Programming by Contract
Student: Alicia Rohrberg
Topic: Design by Contract (known often as Programming by Contract)
Email: arohrber@calpoly.edu
Key Points:
- What it is and Why should you do it
- How do you do "Programming by Contract"
- Preconditions
- Postconditions
- Assertions
- Class Invariants
- Exceptions in the Contract
Presentation
What is Programming by Contract
Programming by Contract is a software correctness methodology. By using pre and post conditions, you can document the change in state caused by that piece of the program. Originally proposed by Bertrand Meyer who is the pioneering designer of the programming language, Eiffel.

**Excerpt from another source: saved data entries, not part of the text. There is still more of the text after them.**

Lemma getDescendants_total (fuel : nat) :
  ∀ id d, reaches_root columns id d → (length columns ≤ d + fuel)%nat →
    is_Some (getDescendants fuel columns id).
Proof.
  induction fuel as [|fuel IH]; intros id d Hd Hfuel.
  - pose proof (reaches_root_bound columns id d Hd). lia.
  - cbn [getDescendants].
    destruct (mapM _ _) as [below|] eqn:Hbelow; [by eexists|].
    exfalso. apply eq_None_not_Some in Hbelow. apply Hbelow.
    apply mapM_is_Some. apply Forall_forall. intros c Hc.
    apply list_elem_of_filter in Hc as [Hp Hin].
    apply (IH (Column.id c) (S d)); [by eapply reaches_root_child|lia].
Qed.

End Close.

Lemma getDescendants_mono_S (columns : list Column.t) (fuel : nat) :
  ∀ id desc, getDescendants fuel columns id = Some desc →
             getDescendants (S fuel) columns id = Some desc.
Proof.
  induction fuel as [|fuel IH]; intros id desc Hdesc; [discriminate|].
  cbn [getDescendants] in Hdesc.
  destruct (mapM _ _) as [below|] eqn:Hbelow; [|discriminate].
  change (getDescendants (S (S fuel)) columns id)
    with (mapM (λ c, getDescendants (S fuel) columns (Column.id c))
               (filter (λ c, Column.parentId c = Some id) columns)
          ≫= λ below, Some (id :: concat below)).
  assert (Hnext : mapM (λ c, getDescendants (S fuel) columns (Column.id c))
                    (filter (λ c, Column.parentId c = Some id) columns) = Some below).
  { apply mapM_Some. apply mapM_Some in Hbelow.
    eapply Forall2_impl; [exact Hbelow|]. intros c ds Hc. by apply IH. }
  rewrite Hnext. exact Hdesc.
Qed.

Lemma getDescendants_mono (columns : list Column.t) (fuel fuel' : nat)
    (id : string) (desc : list string) :
  (fuel ≤ fuel')%nat →
  getDescendants fuel columns id = Some desc →
  getDescendants fuel' columns id = Some desc.
Proof.
  induction 1 as [|fuel' _ IH]; [auto|].
  intros H. apply getDescendants_mono_S. auto.
Qed.

Lemma kept_column (columns : list Column.t) (toDelete : gset string) (k : string) :
  k ∈ ids columns → k ∉ toDelete →
  k ∈ ids (filter (λ c, Column.id c ∉ toDelete) columns).
Proof.
  intros Hk Hkeep. unfold ids in *.
  apply list_elem_of_fmap in Hk as (c & -> & Hc).
  apply list_elem_of_fmap. exists c. split; [reflexivity|].
  apply list_elem_of_filter. auto.
Qed.



(** Closing [a] in the sample tree while its child [a1] is selected: [a]
    and [a1] go, with their heights and offsets; the selection moves to the
    parent [r]. *)
Example close_example :
  match handleCloseColumn 4 SampleClose.tree_state "a" with
  | Some (Normal st') =>
      ids (App.columns st') = ["r"; "b"] ∧
      App.selectedColumnId st' = "r" ∧
      (λ k, App.nodeHeights st' !! k) <$> ["r"; "a"; "a1"]
        = [Some 300%Q; None; None] ∧
      (λ k, App.nodeOffsets st' !! k) <$> ["a1"; "b"]
        = [None; Some (Vec.mk 1 1)]
  | _ => False
  end.
Proof. vm_compute. repeat split; reflexivity. Qed.

(* ================================================================== *)
(** * Further properties of the code *)
(* ================================================================== *)

(** ** Height measurements *)

(** X1: after a height report the stored height of the node is less than
    2 away from the reported one (it is the reported one, or the old one
    when that was already that close), no other node's height changes,
    reporting the same height again changes nothing, and a non-negative
    report keeps a map of non-negative heights non-negative. *)
Theorem handleNodeResize_close (prev : gmap string Q) (id : string) (height : Q) :
  let next := handleNodeResize prev id height in
  (Qabs (num_or (next !! id) 0 - height) < 2)%Q ∧
  (∀ k, k ≠ id → next !! k = prev !! k) ∧
  handleNodeResize next id height = next ∧
  ((0 <= height)%Q → measured prev → measured next).
Proof.
  cbv zeta.
  assert (Hcase : ((Qabs (num_or (prev !! id) 0 - height) < 2)%Q
                   ∧ handleNodeResize prev id height = prev)
                  ∨ ((2 <= Qabs (num_or (prev !! id) 0 - height))%Q
                     ∧ handleNodeResize prev id height = <[id := height]> prev)).
  { unfold handleNodeResize. destruct (Qlt_le_dec _ _); auto. }
  assert (Hfix : ∀ m, (Qabs (num_or (m !! id) 0 - height) < 2)%Q →
                      handleNodeResize m id height = m).
  { intros m Hlt. unfold handleNodeResize.
    destruct (Qlt_le_dec _ _) as [_|Hge]; [reflexivity|].
    exfalso. apply (Qlt_not_le _ _ Hlt Hge). }
  destruct Hcase as [[Hlt ->]|[Hge ->]].
  - split; [exact Hlt|]. split; [reflexivity|]. split; [by apply Hfix|auto].
  - assert (Hnew : (Qabs (num_or (<[id := height]> prev !! id) 0 - height) < 2)%Q).
    { rewrite lookup_insert_eq. unfold num_or.
      destruct (Qeq_bool height 0) eqn:Hz.
      - apply Qeq_bool_iff in Hz. apply Qabs_Qlt_condition. split; lra.
      - apply Qabs_Qlt_condition. split; lra. }
    split; [exact Hnew|]. split; [intros k Hk; by apply lookup_insert_ne|].
    split; [by apply Hfix|].
    intros Hh Hm. by apply map_Forall_insert_2.
Qed.

(** ** Pointer gestures *)

Lemma handleMouseMove_idle (st : App.t) (e : MouseEvent.t) :
  App.dragRef st = None → handleMouseMove st e = st.
Proof. intros H. unfold handleMouseMove. by rewrite H. Qed.

(** X2: once the button is released, move events change nothing: the
    state after [handleMouseUp] is a fixed point of every sequence of
    [mousemove]s, and the release itself changes neither the pan nor any
    manual offset. *)
Theorem moves_after_release (st : App.t) (moves : list MouseEvent.t) :
  foldl handleMouseMove (handleMouseUp st) moves = handleMouseUp st ∧
  App.pan (handleMouseUp st) = App.pan st ∧
  App.nodeOffsets (handleMouseUp st) = App.nodeOffsets st.
Proof.
  split; [|split; reflexivity].
  induction moves as [|e moves IH]; [reflexivity|].
  cbn [foldl]. rewrite handleMouseMove_idle; [exact IH|reflexivity].
Qed.

(** X3: a canvas drag (primary or middle button pressed outside every
    column) moves the pan by the pointer's total screen-space delta since
    the press, whatever the scale and the intermediate moves, and leaves
    the scale and all manual offsets as they were; a press on a column or
    with another button starts no pan. *)
Theorem canvas_drag_pan
    (st : App.t) (down final : MouseEvent.t) (moves : list MouseEvent.t)
    (button : Z) :
  button = 0%Z ∨ button = 1%Z →
  let drag :=
    foldl handleMouseMove (handleMouseDown st down button false)
          (moves ++ [final]) in
  App.pan drag
    = Vec.mk (Vec.x (App.pan st)
              + (MouseEvent.clientX final - MouseEvent.clientX down))
             (Vec.y (App.pan st)
              + (MouseEvent.clientY final - MouseEvent.clientY down)) ∧
  App.scale drag = App.scale st ∧
  App.nodeOffsets drag = App.nodeOffsets st ∧
  handleMouseDown st down button true = st ∧
  (∀ other, other ≠ 0%Z → other ≠ 1%Z →
     handleMouseDown st down other false = st).
Proof.
  intros Hbutton. cbv zeta.
  assert (Hdown : handleMouseDown st down button false
            = setDragRef st
                (Some (Drag.mk canvas (MouseEvent.clientX down)
                         (MouseEvent.clientY down) None (Some (App.pan st)) None))).
  { unfold handleMouseDown. destruct Hbutton as [-> | ->]; reflexivity. }
  rewrite Hdown. set (st0 := setDragRef st _).
  assert (Hoff : ∀ ms, App.nodeOffsets (foldl handleMouseMove st0 ms)
                       = App.nodeOffsets st).
  { intros ms. induction ms as [|e ms IH] using rev_ind; [reflexivity|].
    rewrite foldl_app. cbn [foldl]. unfold handleMouseMove at 1.
    destruct (moves_keep ms st0) as [Hd _]. rewrite Hd. cbn. exact IH. }
  split; [|split; [|split; [apply Hoff|split]]].
  - rewrite foldl_app. cbn [foldl]. unfold handleMouseMove at 1.
    destruct (moves_keep moves st0) as [Hd _]. rewrite Hd. reflexivity.
  - by destruct (moves_keep (moves ++ [final]) st0) as [_ ->].
  - unfold handleMouseDown. destruct Hbutton as [-> | ->]; reflexivity.
  - intros other H0 H1. unfold handleMouseDown.
    destruct (other =? 0)%Z eqn:E0; [apply Z.eqb_eq in E0; contradiction|].
    destruct (other =? 1)%Z eqn:E1; [apply Z.eqb_eq in E1; contradiction|].
    reflexivity.
Qed.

Methods are viewed as a way to fulfill a contract.
Benefits of Programming by Contract
- Better understanding of the object-oriented method
- Systematic approach to building bug-free object-oriented systems
- Effect framework for debugging, testing, and quality assurance
- Method for documenting software components
- Technique for dealing with abnormal cases
Doing Programming by Contract
When a developer is following "Programming by Contract" the following questions must constantly be asked ...
- What does it expect?
- What does it guarantee?
- What does it maintain?
Programming by Contract can be followed by implementing the sections that will be discussed in the rest of the presentation.
Using Preconditions
- A precondition of a method is a condition that must be true before the method can be used.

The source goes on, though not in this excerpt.